Pews in church sanctuaries may be empty on Good Friday and Easter Sunday but their altars are active:  livestreaming services and hosting drive-in sermons and drive-thru confession.

3Circle Church Pastor Chris Bell has been asked how it feels to “not have Easter.” He said Easter was never cancelled.

“Nothing can stop us from celebrating the resurrection of Christ, the single greatest event in history,” Bell said. “Of course, it will look quite different this year. Our Easter Sunday gatherings will be fully online.”  

Bell added, “I would say to our community to take this situation one day at a time. God created us to live life a day at a time.  We simply cannot handle the weight of using today’s strength to worry about tomorrows possible troubles.  Jesus told us to not worry.  The book of Lamentations tells us that God’s mercies are new every morning.  If we will trust God each day, we will have the grace and strength we need to get through this.”

Leaders at First Baptist Church of Gulf Shores, received permission from the state to host a drive-in worship service. Reserve a spot for the services held, Saturday, April 11 and Sunday, April 12, online at https://www.fbcgulf.com/driveinworship.

Senior Pastor Dr.

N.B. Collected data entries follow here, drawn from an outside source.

(* ===== verification/Sockets.v ===== *)
(** The sockets of the server: nic/pkt_filter_inet.cpp, nic/pkt_filter.cpp,
    the receiving and sending of nic/iface_mgr.cpp, and the loops of the two
    threads of server/ctrl_server.cpp that use them.

    The operating system answers every system call with a number; a function
    that makes several calls gives the calls it made with its result. *)
From stdpp Require Import base list numbers option strings gmap.
From Stdlib Require Import ZArith Lia.
From S2P Require Import Prelude Buffer HwAddr Encode Text Json Address DnsName OptionDef Options Pkt.
From S2P Require Import Nic Subnet ResponseGen OptionText PktText ClientClass Server.

(** ** System calls on sockets *)
Inductive syscall : Type :=
| Socket_ | SetCloexec (fd : Z) | BindToDevice (fd : Z) (name : string) | SetBroadcast (fd : Z)
| Bind (fd addr port : Z) | SetPktInfo (fd : Z) | SetNonblock (fd : Z) | Close (fd : Z).

(** What the calls of one function return. *)
Abbreviation OS := (syscall -> Z) (only parsing).

(** [if (call < 0) { close(sock); kea_throw(SocketConfigError, ...); }] *)
Definition or_close {A} (os : OS) (c : syscall) (sock : Z) (k : list syscall * result A) : list syscall * result A :=
  if os c <? 0 then ([c; Close sock], Throw SocketConfigError) else (c :: k.1, k.2).

Module Inet.
Definition sin_addr (receive_bcast : bool) (i : Iface) (a : IOAddress) : result Z :=
  if receive_bcast && If.isBroadcast i then Ok 0 else IOAddr.to_uint32 a.

Definition openSocket (os : OS) (i : Iface) (a : IOAddress) (port : Z) (receive_bcast send_bcast : bool)
    : list syscall * result SocketInfo :=
  match sin_addr receive_bcast i a with
  | Ok s_addr =>
      let sock := os Socket_ in
      if sock <? 0 then ([Socket_], Throw SocketConfigError)
      else
        let opened := Ok (MkSocketInfo a port sock (-1)) in
        let pktinfo := if negb (os (SetPktInfo sock) =? 0) then ([SetPktInfo sock; Close sock], Throw SocketConfigError)
                       else ([SetPktInfo sock], opened) in
        let bound := or_close os (Bind sock s_addr port) sock pktinfo in
        let broadcast := if send_bcast && If.isBroadcast i then or_close os (SetBroadcast sock) sock bound else bound in
        let device := if receive_bcast && If.isBroadcast i then or_close os (BindToDevice sock (if_name_ i)) sock broadcast else broadcast in
        let '(calls, r) := or_close os (SetCloexec sock) sock device in (Socket_ :: calls, r)
  | Throw e => ([], Throw e)
  | Crash => ([], Crash)
  | NoFuel => ([], NoFuel)
  end.

(** [PktFilter::openFallbackSocket] *)
Definition openFallbackSocket (os : OS) (a : IOAddress) (port : Z) : list syscall * result Z :=
  let sock := os Socket_ in
  if sock <? 0 then ([Socket_], Throw SocketConfigError)
  else
    let bound := match IOAddr.to_uint32 a with
      | Ok s_addr => or_close os (Bind sock s_addr port) sock
          (if negb (os (SetNonblock sock) =? 0) then ([SetNonblock sock; Close sock], Throw SocketConfigError) else ([SetNonblock sock], Ok sock))
      | _ => ([], Crash)
      end in
    let '(calls, r) := or_close os (SetCloexec sock) sock bound in (Socket_ :: calls, r).

(** The filter, over a system that answers the calls of every [openSocket]. *)
Definition filter (os : Iface -> IOAddress -> Z -> bool -> bool -> OS) : PktFilter :=
  MkPktFilter false (fun i a port rb sb => (openSocket (os i a port rb sb) i a port rb sb).2).

(** ** Receiving *)
Definition IPPROTO_IP : Z := 0.
Definition IP_PKTINFO : Z := 8.
Definition RCVBUFSIZE : Z := 1500.

(** A control message: level, type, and the interface index and destination
    address if it is an [in_pktinfo]. *)
Record Control := MkControl { cmsg_level : Z; cmsg_type : Z; ipi_ifindex : Z; ipi_addr : Z }.
Record Datagram := MkDatagram { dg_data : list Z; dg_from : Z; dg_port : Z; dg_control : list Control }.

Definition is_pktinfo (c : Control) : bool := (cmsg_level c =? IPPROTO_IP) && (cmsg_type c =? IP_PKTINFO).

(** [receive]; [None] of [recvmsg] is an error, [None] of the result the null
    pointer.  What does not fit the buffer is cut off. *)
Definition receive (i : Iface) (sock : SocketInfo) (recvmsg : option Datagram) : result (option Pkt) :=
  match recvmsg with
  | None => Throw SocketReadError
  | Some d =>
      let pktinfo := (fun c => (ipi_ifindex c, ipi_addr c)) <$> List.find is_pktinfo (dg_control d) in
      match Server.received i sock (take (Z.to_nat RCVBUFSIZE) (dg_data d)) (dg_from d) (dg_port d) pktinfo with
      | Ok q => Ok (Some q)
      | Throw e => if is_kea e then Ok None else Throw e
      | Crash => Crash
      | NoFuel => NoFuel
      end
  end.

(** ** Sending: the message of [sendmsg].  The control message is compiled in
    only with [OS_LINUX], which the build does not define. *)
Record Message := MkMessage { to_addr : Z; to_port : Z; iov : list (option Z) }.

Definition send (sendmsg : Z -> Message -> Z) (sockfd : Z) (p : Pkt) : result (Message * Z) :=
  a ← IOAddr.to_uint32 (remote_addr_ p);
  let m := MkMessage a (remote_port_ p) (OutputBuffer.contents (buffer_out_ p)) in
  let result := sendmsg sockfd m in
  throw_if (result <? 0) SocketWriteError;; Ok (m, result).
End Inet.

(** ** The manager *)
Module Io.
(** [FD_SET]: descriptors from [FD_SETSIZE] on are written outside the set. *)
Definition FD_SETSIZE : Z := 1024.
Definition fd_set (fd : Z) (s : list Z) : result (list Z) :=
  if (0 <=? fd) && (fd <? FD_SETSIZE) then Ok (fd :: s) else Crash.
Definition fd_isset (fd : Z) (s : list Z) : result bool :=
  if (0 <=? fd) && (fd <? FD_SETSIZE) then Ok (bool_decide (fd ∈ s)) else Crash.

Inductive selected : Type := Timeout | SelectError (errno : Z) | Ready (fds : list Z).

Definition EINTR : Z := 4.

(** The set and the largest descriptor in it. *)
Definition socket_set (stop_fd : Z) (m : IfaceMgr) : result (list Z * Z) :=
  '(s, maxfd) ← foldM (fun st i => foldM (fun '(s, maxfd) sock =>
      s ← fd_set (sockfd_ sock) s; Ok (s, Z.max maxfd (sockfd_ sock))) st (if_sockets_ i)) ([], 0) (ifaces_ m);
  s ← fd_set stop_fd s; Ok (s, Z.max maxfd stop_fd).

Fixpoint ready_socket (fds : list Z) (l : list SocketInfo) : result (option SocketInfo) :=
  match l with
  | [] => Ok None
  | s :: l => b ← fd_isset (sockfd_ s) fds; if b : bool then Ok (Some s) else ready_socket fds l
  end.
Fixpoint candidate (fds : list Z) (l : list Iface) : result (option (Iface * SocketInfo)) :=
  match l with
  | [] => Ok None
  | i :: l => s ← ready_socket fds (if_sockets_ i); match s with Some s => Ok (Some (i, s)) | None => candidate fds l end
  end.

(** [receive4], with the calls of the system as arguments. *)
Definition receive4 (select : Z -> list Z -> selected) (recvmsg : SocketInfo -> option Inet.Datagram)
    (stop_fd timeout_usec : Z) (m : IfaceMgr) : result (option Pkt) :=
  throw_if (1000000 <=? timeout_usec) BadValue;;
  '(sockets, maxfd) ← socket_set stop_fd m;
  match select (maxfd + 1) sockets with
  | Timeout => Ok None
  | SelectError errno => Throw (if errno =? EINTR then SignalInterruptOnSelect else SocketReadError)
  | Ready fds =>
      stop ← fd_isset stop_fd fds;
      if stop : bool then Ok None
      else
        c ← candidate fds (ifaces_ m);
        match c with
        | None => Throw SocketReadError
        | Some (i, s) => Inet.receive i s (recvmsg s)
        end
  end.

(** [IfaceMgr::send]: the descriptor, the message and whether it was sent. *)
Definition send (sendmsg : Z -> Inet.Message -> Z) (p : Pkt) (m : IfaceMgr) : result (Z * Inet.Message * bool) :=
  fd ← Mgr.send_socket p m;
  '(msg, n) ← Inet.send sendmsg fd p; Ok (fd, msg, negb (n =? 0)).

(** One turn of the receiving thread: the packet it queues, or whether it ends.
    An exception of [receive4] leaves the thread, which ends the process. *)
Inductive turn : Type := Queued (p : Pkt) | Nothing | Ended | Terminated.
Definition receiver_turn (select : Z -> list Z -> selected) (recvmsg : SocketInfo -> option Inet.Datagram)
    (stop_fd : Z) (stop_flag : bool) (m : IfaceMgr) : turn :=
  match receive4 select recvmsg stop_fd 0 m with
  | Ok p => if stop_flag then Ended else match p with Some p => Queued p | None => Nothing end
  | _ => Terminated
  end.

(** One turn of the sending thread: what is sent, or whether it ends; only
    [SocketWriteError] is caught.  The text is made for the log. *)
Inductive sender_turn_result : Type := SentOn (fd : Z) (msg : Inet.Message) | SendFailed | SenderEnded | SenderTerminated.
Definition sender_turn `{Inet6} `{TransformWidth} (endl_first : bool) (sendmsg : Z -> Inet.Message -> Z) (rsp : option Pkt)
    (m : IfaceMgr) : sender_turn_result :=
  match rsp with
  | None => SenderEnded
  | Some p =>
      match _ ← PText.toText endl_first p; send sendmsg p m with
      | Ok (fd, msg, _) => SentOn fd msg
      | Throw SocketWriteError => SendFailed
      | _ => SenderTerminated
      end
  end.

(** [getPlainMac], [printIfaces] *)
Definition getPlainMac (i : Iface) : list Z := Hex.toText (take (Z.to_nat (mac_len_ i)) (if_mac_ i)).
Definition printIface `{Inet6} (i : Iface) : list Z :=
  let flag (b : bool) s := if b then bytes_of s else [] in
  bytes_of "Detected interface " ++ bytes_of (if_name_ i) ++ [47] ++ int_text (if_index_ i) ++
  bytes_of ", hwtype=" ++ int_text (hardware_type_ i) ++ bytes_of ", mac=" ++ getPlainMac i ++
  bytes_of "(" ++ flag (If.isLoopBack i) "LOOPBACK " ++ flag (If.isUp i) "UP " ++ flag (If.isRunning i) "RUNNING " ++
  flag (If.isMulticast i) "MULTICAST " ++ flag (If.isBroadcast i) "BROADCAST " ++ bytes_of ")" ++ [10] ++
  bytes_of "  " ++ int_text (zlen (if_addrs_ i)) ++ bytes_of " addr(s):" ++
  concat ((fun a => bytes_of "  " ++ address_text a) <$> if_addrs_ i) ++ [10].
Definition printIfaces `{Inet6} (m : IfaceMgr) : list Z := concat (printIface <$> ifaces_ m).
End Io.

Lawrence H. Phipps said changing their method of worship has taught staff and parishioners alike to thrive in times of trouble. 

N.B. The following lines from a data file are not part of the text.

(** No client class throws on it. *)
Definition datagram_classifies (data : list Z) : Prop :=
  forall i sock from from_port pktinfo q0 q1,
    Server.received i sock data from from_port pktinfo = Ok q0 -> P.unpack (env_lib env) q0 = Ok q1 ->
    is_ok (Server.classifyPacket env q1) = true.
Definition datagram_safe (data : list Z) : Prop := datagram_echoes data /\ datagram_classifies data.

Lemma step_survives w o :
  (forall data, net data -> datagram_safe data) -> srv_inv w -> Server.step env net w o -> exists w', o = Some w'.
Proof.
  intros Hnet Hw Hs. pose proof (step_keeps w o Hw Hs) as H. destruct o as [w'|]; [by exists w'|].
  destruct H as [(q & Hq & [])|(i & sock & data & from & fp & pi & q0 & q1 & Hd & Hr & Hu & Hc)].
  - eapply from_net_options; [|done]. intros data Hd. by destruct (Hnet data Hd).
  - destruct (Hnet data Hd) as [_ Hs']. by rewrite (Hs' _ _ _ _ _ _ _ Hr Hu) in Hc.
Qed.

Lemma no_classes_classify data : env_classes env = Classes.empty -> datagram_classifies data.
Proof. intros E i sock from fp pi q0 q1 _ _. unfold Server.classifyPacket. by rewrite E. Qed.

Lemma reachable_inv w : Server.reachable env net w -> srv_inv w.
Proof. induction 1 as [|w w' _ IH Hs]; [apply inv_init|]. by apply (step_keeps w (Some w')). Qed.

End Machine.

“They did not teach COVID-19 in seminary,” he said. “Difficulties can place us in survival mode. First Baptist Gulf Shores is discovering how to thrive, not just survive. Worship and Bible study comes to homes via Facebook or the website at fbcgulf.com. April 5 recorded almost 5,000 views.” 

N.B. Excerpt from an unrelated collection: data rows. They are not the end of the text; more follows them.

(* ===== verification/IfaceProps.v ===== *)
(** The promises of the network side: interfaces are detected, sockets opened,
    packets received and answers sent. *)
From stdpp Require Import base list numbers option strings gmap.
From Stdlib Require Import ZArith Lia.
From S2P Require Import Prelude Buffer HwAddr Encode Text Json Address DnsName OptionDef Options OptionsFacts Pkt PktFacts.
From S2P Require Import Nic Netlink NetlinkFacts Subnet ResponseGen ResponseFacts QueryFacts OptionText PktText ClientClass Server.
From S2P Require Import Sockets SocketFacts ServerFacts ServerMachine Sample ServerProps.

(** ** Detection *)


(** A kernel with a loopback device and an Ethernet device with two addresses. *)
Module Kernel.
End Kernel.

#[local] Instance msg_ok_dec m : Decision (msg_ok m).
Proof. unfold msg_ok. apply _. Defined.
#[local] Instance attr_ok_dec x : Decision (attr_ok x).
Proof. unfold attr_ok. apply _. Defined.
#[local] Instance ordinary_dec pid seq from m : Decision (ordinary pid seq from m).
Proof. unfold ordinary. apply _. Defined.





(** ** Sockets *)




(** ** Packets *)

(** The socket that an answer to a query from the network leaves by. *)
Lemma answer_socket env net r : env_ok env -> reply env net r ->
  exists i sock, i ∈ ifaces_ (env_ifmgr env) /\ if_name_ i = iface_ r /\ sock ∈ if_sockets_ i /\
    Mgr.send_socket r (env_ifmgr env) = Ok (u16 (sockfd_ sock)).
Proof.
  intros Henv (q & t & yi & Hq & Hr). destruct (from_net_wf env net Henv q Hq) as [_ (i & s & Hi & Hs & En)].
  assert (iface_ r = if_name_ i) as Er by (rewrite (rp_iface _ _ _ _ Hr); exact En).
  pose proof (pick_socket_local (local_addr_ r) None (if_sockets_ i)) as Hp. unfold Mgr.send_socket, Mgr.getSocket. rewrite Er, (getIface_arrived env Henv i Hi).
  destruct (Mgr.pick_socket _ _ _) as [sock|] eqn:E; [|destruct Hp as [_ Hnil]; rewrite Hnil in Hs; by apply elem_of_nil in Hs].
  exists i, sock. rewrite bind_Ok. split_and!; [done|done| |done]. by apply pick_socket_in in E as [|].
Qed.

(** C22: Packets travel between the sockets and the queues.  The receiving
    thread queues only packets that [Server.step] takes from the network: the
    datagram, cut to 1500 bytes, of the first ready socket of an interface.
    It ends when it was told to, and ends the process exactly if [select] fails
    (an interruption by a signal included), if [recvmsg] fails or if no known
    socket is ready.  An answer of the server that can be printed leaves by a
    socket of the interface its query came from, with the packed bytes, to its
    remote address and port; if that fails it is dropped, and the sending
    thread goes on. *)
Theorem packets_travel `{Inet6} `{TransformWidth} env net w select recvmsg sendmsg stop_fd stop_flag endl_first :
  env_ok env -> Server.reachable env net w -> fds_ok stop_fd (env_ifmgr env) ->
  (forall s d, recvmsg s = Some d -> bytes_ok (Inet.dg_data d) /\ net (payload d)) ->
  let turn := Io.receiver_turn select recvmsg stop_fd stop_flag (env_ifmgr env) in
  (turn = Io.Terminated <-> receiver_fails select recvmsg stop_fd (env_ifmgr env)) /\
  (turn = Io.Ended -> stop_flag = true) /\
  (forall q receive, turn = Io.Queued q -> (forall p, receive_may env p (receive p)) ->
     stop_flag = false /\ Server.step env net w (Server.outcome (Server.processPacket env receive q w))) /\
  (forall r text, r ∈ out_queue_ w -> PText.toText endl_first r = Ok text ->
     exists i sock v, i ∈ ifaces_ (env_ifmgr env) /\ if_name_ i = iface_ r /\ sock ∈ if_sockets_ i /\ remote_addr_ r = V4 v /\
       let fd := u16 (sockfd_ sock) in let msg := Inet.MkMessage v (remote_port_ r) (OutputBuffer.contents (buffer_out_ r)) in
       Io.sender_turn endl_first sendmsg (Some r) (env_ifmgr env) = if sendmsg fd msg <? 0 then Io.SendFailed else Io.SentOn fd msg).
Proof.
  intros Henv Hw Hfd Hd turn. pose proof (receiver_spec select recvmsg stop_fd stop_flag (env_ifmgr env) Hfd) as Ht. fold turn in Ht. split_and!.
  - split; [intros E; by rewrite E in Ht|]. intros Hf. destruct turn; [by destruct Ht as (_ & ? & _)|by destruct Ht|by destruct Ht|done].
  - intros E. rewrite E in Ht. by destruct Ht.
  - intros q receive E Hr. rewrite E in Ht. destruct Ht as (Hs & _ & fds & i & sock & d & _ & Hf & Hrecv & Hq). split; [done|].
    apply List.find_some in Hf as [Hin%list_elem_of_In _]. apply all_sockets_spec in Hin as [Hi Hsock]. destruct (Hd _ _ Hrecv) as [Hb Hn].
    eapply Server.step_packet; [exact Hi|exact Hsock| |by apply bytes_ok_take|exact Hn|exact Hq|exact Hr].
    unfold payload, zlen, Inet.RCVBUFSIZE. rewrite length_take. lia.
  - intros r text Hr Htext. apply (reachable_inv env net Henv) in Hw as [_ _ _ _ Ho]. rewrite Forall_forall in Ho. specialize (Ho r Hr).
    destruct (answer_socket env net r Henv Ho) as (i & sock & Hi & En & Hs & Ef). destruct Ho as (q & t & yi & _ & Hrp).
    destruct (rp_remote _ _ _ _ Hrp) as (v & Ev & _). exists i, sock, v. split_and!; [done..|]. cbv zeta.
    unfold Io.sender_turn, Io.send, Inet.send. rewrite Htext, bind_Ok, Ef, bind_Ok, Ev. cbn [IOAddr.to_uint32]. rewrite bind_Ok. cbv zeta.
    destruct (sendmsg _ _ <? 0); reflexivity.
Qed.

(** A DISCOVER arrives while the refusal of another one waits to be sent. *)
Module Traffic.
#[export] Instance inet6 : Inet6 := MkInet6 (fun _ => None) (fun _ => []).
#[export] Instance regrouping : TransformWidth := regroup.
Definition select (n : Z) (fds : list Z) : Io.selected := Io.Ready [7].
Definition recvmsg (s : SocketInfo) : option Inet.Datagram :=
  Some (Inet.MkDatagram Runs.discover 0 68 [Inet.MkControl 41 50 0 0; Inet.MkControl 0 8 2 0xFFFFFFFF]).
Definition w : Srv := Runs.denied_state Runs.discover.
Definition arrived : Pkt := Runs.packet Runs.discover.
End Traffic.
Import Traffic.

Lemma packets_travel_witness :
  Server.step (Sample.env false) (eq Runs.discover) w (Server.outcome (Server.processPacket (Sample.env false) Sample.pass arrived w)) /\
  exists msg, (fun r => Io.sender_turn true (fun _ _ => 300) (Some r) Sample.ifmgr) <$> out_queue_ w = [Io.SentOn 7 msg].
Proof.
  destruct (packets_travel (Sample.env false) (eq Runs.discover) w select recvmsg (fun _ _ => 300) 5 false true) as (_ & _ & Hq & Hs).
  - apply Sample.env_is_ok.
  - apply (Runs.denied_ok Runs.discover (eq Runs.discover) discover_queued); vm_compute; reflexivity.
  - split; [(split; [discriminate|reflexivity])|]. constructor; [|constructor]. (split; [discriminate|reflexivity]).
  - intros s d [= <-]. split; [|reflexivity]. apply (bool_decide_eq_true_1 (bytes_ok _)). vm_compute. reflexivity.
  - split; [apply (Hq arrived Sample.pass); [vm_compute; reflexivity|exact Sample.pass_may]|].
    assert (length (out_queue_ w) = 1%nat) as Hl by (vm_compute; reflexivity).
    assert (is_ok <$> (PText.toText true <$> out_queue_ w) = [true]) as Hk by (vm_compute; reflexivity).
    destruct (out_queue_ w) as [|r [|? ?]]; [discriminate Hl| |discriminate Hl]. cbn [fmap list_fmap] in Hk |- *.
    destruct (PText.toText true r) as [text| | |] eqn:Et; [|discriminate Hk..].
    destruct (Hs r text ltac:(by left) Et) as (i & sock & v & Hi & _ & Hsock & _ & E). apply list_elem_of_singleton in Hi as ->.
    apply list_elem_of_singleton in Hsock as ->. eexists. change (env_ifmgr (Sample.env false)) with Sample.ifmgr in E. cbn [fmap list_fmap]. rewrite E. reflexivity.
Defined.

At St. Andrews by the Sea the congregation will also celebrate Easter online and members have been asked to submit a video greeting that will be aired during the traditional “Hallelujah Chrous.”

During these unprecedented times of isolation, many churches are also reaching out to the community and drawing closer.

“It has been an especially poignant Lenten season.  Traditionally this is a time when we reflect on human frailty and mortality; how striking to do so in the shadow of COVID-19. Even as the crisis prevents us from worshipping in one place, our church family has drawn closer together. Staff and lay volunteers have been telephoning households to ask, ‘How are you doing?  What do you need?  How may we keep you in our prayers?’,” said St. Andrews by the Sea senior pastor Larry Wood.

“The Christian faith is not an escape from reality.  It has always looked death square in the face and has proclaimed that God is much greater.  Like Christians in many other eras, we will come together as the risen Body of Christ and discover the truth of that promise,” Wood said. “I consider that the sufferings of this present time are not worth comparing with the glory about to be revealed to us," wrote the Apostle Paul.  In other words, as the old preacher said, it's Friday -- but Sunday's coming,” Wood said.